Stored data entries

(** ** The data model: the Mongo collections *)

Record Location : Type := mkLocation {
  lat : float;
  lng : float
}.

Record Sensor : Type := mkSensor {
  spotId : string;
  isOccupied : bool
}.

(** A document of the [ParkingLot] collection. *)
Module ParkingLot.
Record t : Type := mk {
  _id : string;
  name : string;
  totalSpots : Z;
  availableSpots : Z;
  location : Location;
  sensors : list Sensor;
  lastUpdate : Z
}.

(** [ParkingLot.findById]. *)
Definition findById (lots : list t) (id : string) : option t :=
  List.find (fun lot => bool_decide (_id lot = id)) lots.
End ParkingLot.

(** A document of the [HistoricalData] collection. *)
Module HistoricalData.
Record t : Type := mk {
  parkingLotId : string;
  timestamp : Z;
  availableSpots : Z;
  occupancyRate : float;
  dayOfWeek : Z;
  hour : Z;
  isHoliday : bool
}.

(** [.sort({ timestamp: -1 })]: most recent first. *)
Definition newer_first (a b : t) : Prop := timestamp b <= timestamp a.

#[global] Instance newer_first_dec a b : Decision (newer_first a b).
Proof. unfold newer_first. apply _. Defined.

Definition sort_desc (l : list t) : list t := merge_sort newer_first l.

(** [HistoricalData.find({parkingLotId, dayOfWeek, hour})
      .sort({timestamp: -1}).limit(n)]. *)
Definition find_pattern (history : list t) (id : string) (day hr : Z) (n : nat) : list t :=
  take n (sort_desc (List.filter
    (fun r => bool_decide (parkingLotId r = id) && (dayOfWeek r =? day) && (hour r =? hr))
    history)).

(** [HistoricalData.find({parkingLotId}).sort({timestamp: -1}).limit(n)]. *)
Definition find_recent (history : list t) (id : string) (n : nat) : list t :=
  take n (sort_desc (List.filter (fun r => bool_decide (parkingLotId r = id)) history)).
End HistoricalData.

(** The two collections the prediction engine reads. *)
Record Store : Type := mkStore {
  lots : list ParkingLot.t;
  history : list HistoricalData.t
}.

(** ** The prediction algorithm: [class ParkingPredictor] *)

Record Prediction : Type := mkPrediction {
  predictedSpots : float;
  confidence : float
}.

Module ParkingPredictor.

(** The sum [reduce((s, r) => s + r.availableSpots, 0)] of a list of
    records. *)
Definition sumAvailable (records : list HistoricalData.t) : float :=
  reduce (fun sum record => (sum + Z2F (HistoricalData.availableSpots record))%float)
         0%float records.

(** [trend]: zero below two recent records, otherwise the sum of the
    first three divided by 3 minus the sum of the next three divided
    by 3. *)
Definition trendOf (recentData : list HistoricalData.t) : float :=
  if (2 <=? length recentData)%nat then
    let recentAvg := (sumAvailable (slice 0 3 recentData) / 3)%float in
    let olderAvg := (sumAvailable (slice 3 6 recentData) / 3)%float in
    (recentAvg - olderAvg)%float
  else 0%float.

(** [predictAvailability(parkingLotId, minutesAhead)], run at time
    [now]; [r] is the value [Math.random()] returns if it is called.
    The [catch] of the source logs the error and throws it again. *)
Definition predictAvailability (db : Store) (now : Z) (r : Q)
    (parkingLotId : string) (minutesAhead : Z) : Outcome Prediction :=
  match ParkingLot.findById (lots db) parkingLotId with
  | None => Thrown (Error "Parking lot not found")
  | Some lot =>
      let targetTime := now + minutesAhead * 60000 in
      let targetHour := getHours targetTime in
      let targetDay := getDay targetTime in
      let historicalPattern :=
        HistoricalData.find_pattern (history db) parkingLotId targetDay targetHour 20 in
      if (length historicalPattern =? 0)%nat then
        Returned {|
          predictedSpots :=
            Z2F (Z.max 0 (ParkingLot.availableSpots lot + Math_floor (r * 10 - 5)));
          confidence := 60%float |}
      else
        let avgAvailability :=
          (sumAvailable historicalPattern / Z2F (Z.of_nat (length historicalPattern)))%float in
        let recentData := HistoricalData.find_recent (history db) parkingLotId 6 in
        let trend := trendOf recentData in
        let predictedSpots :=
          Math_round (avgAvailability * 0.6
                      + Z2F (ParkingLot.availableSpots lot) * 0.3
                      + trend * 0.1)%float in
        let variance :=
          (reduce (fun sum record =>
                     (sum + Math_pow2 (Z2F (HistoricalData.availableSpots record)
                                       - avgAvailability))%float)
                  0%float historicalPattern
           / Z2F (Z.of_nat (length historicalPattern)))%float in
        let stdDev := PrimFloat.sqrt variance in
        let confidence :=
          Math_min 95 (Math_max 70
            (100 - (stdDev / Z2F (ParkingLot.totalSpots lot)) * 100)%float) in
        let adjustedPrediction :=
          Math_max 0 (Math_min (Z2F (ParkingLot.totalSpots lot)) predictedSpots) in
        Returned {| predictedSpots := adjustedPrediction;
                    confidence := Math_round confidence |}
  end.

**Problem description:** Repeat exactly the lines above from the one with "Record Store : Type" up to and including the one with "let trend := trendOf recentData in". No other line belongs in the reply.

**Task answer:**
Record Store : Type := mkStore {
  lots : list ParkingLot.t;
  history : list HistoricalData.t
}.

(** ** The prediction algorithm: [class ParkingPredictor] *)

Record Prediction : Type := mkPrediction {
  predictedSpots : float;
  confidence : float
}.

Module ParkingPredictor.

(** The sum [reduce((s, r) => s + r.availableSpots, 0)] of a list of
    records. *)
Definition sumAvailable (records : list HistoricalData.t) : float :=
  reduce (fun sum record => (sum + Z2F (HistoricalData.availableSpots record))%float)
         0%float records.

(** [trend]: zero below two recent records, otherwise the sum of the
    first three divided by 3 minus the sum of the next three divided
    by 3. *)
Definition trendOf (recentData : list HistoricalData.t) : float :=
  if (2 <=? length recentData)%nat then
    let recentAvg := (sumAvailable (slice 0 3 recentData) / 3)%float in
    let olderAvg := (sumAvailable (slice 3 6 recentData) / 3)%float in
    (recentAvg - olderAvg)%float
  else 0%float.

(** [predictAvailability(parkingLotId, minutesAhead)], run at time
    [now]; [r] is the value [Math.random()] returns if it is called.
    The [catch] of the source logs the error and throws it again. *)
Definition predictAvailability (db : Store) (now : Z) (r : Q)
    (parkingLotId : string) (minutesAhead : Z) : Outcome Prediction :=
  match ParkingLot.findById (lots db) parkingLotId with
  | None => Thrown (Error "Parking lot not found")
  | Some lot =>
      let targetTime := now + minutesAhead * 60000 in
      let targetHour := getHours targetTime in
      let targetDay := getDay targetTime in
      let historicalPattern :=
        HistoricalData.find_pattern (history db) parkingLotId targetDay targetHour 20 in
      if (length historicalPattern =? 0)%nat then
        Returned {|
          predictedSpots :=
            Z2F (Z.max 0 (ParkingLot.availableSpots lot + Math_floor (r * 10 - 5)));
          confidence := 60%float |}
      else
        let avgAvailability :=
          (sumAvailable historicalPattern / Z2F (Z.of_nat (length historicalPattern)))%float in
        let recentData := HistoricalData.find_recent (history db) parkingLotId 6 in
        let trend := trendOf recentData in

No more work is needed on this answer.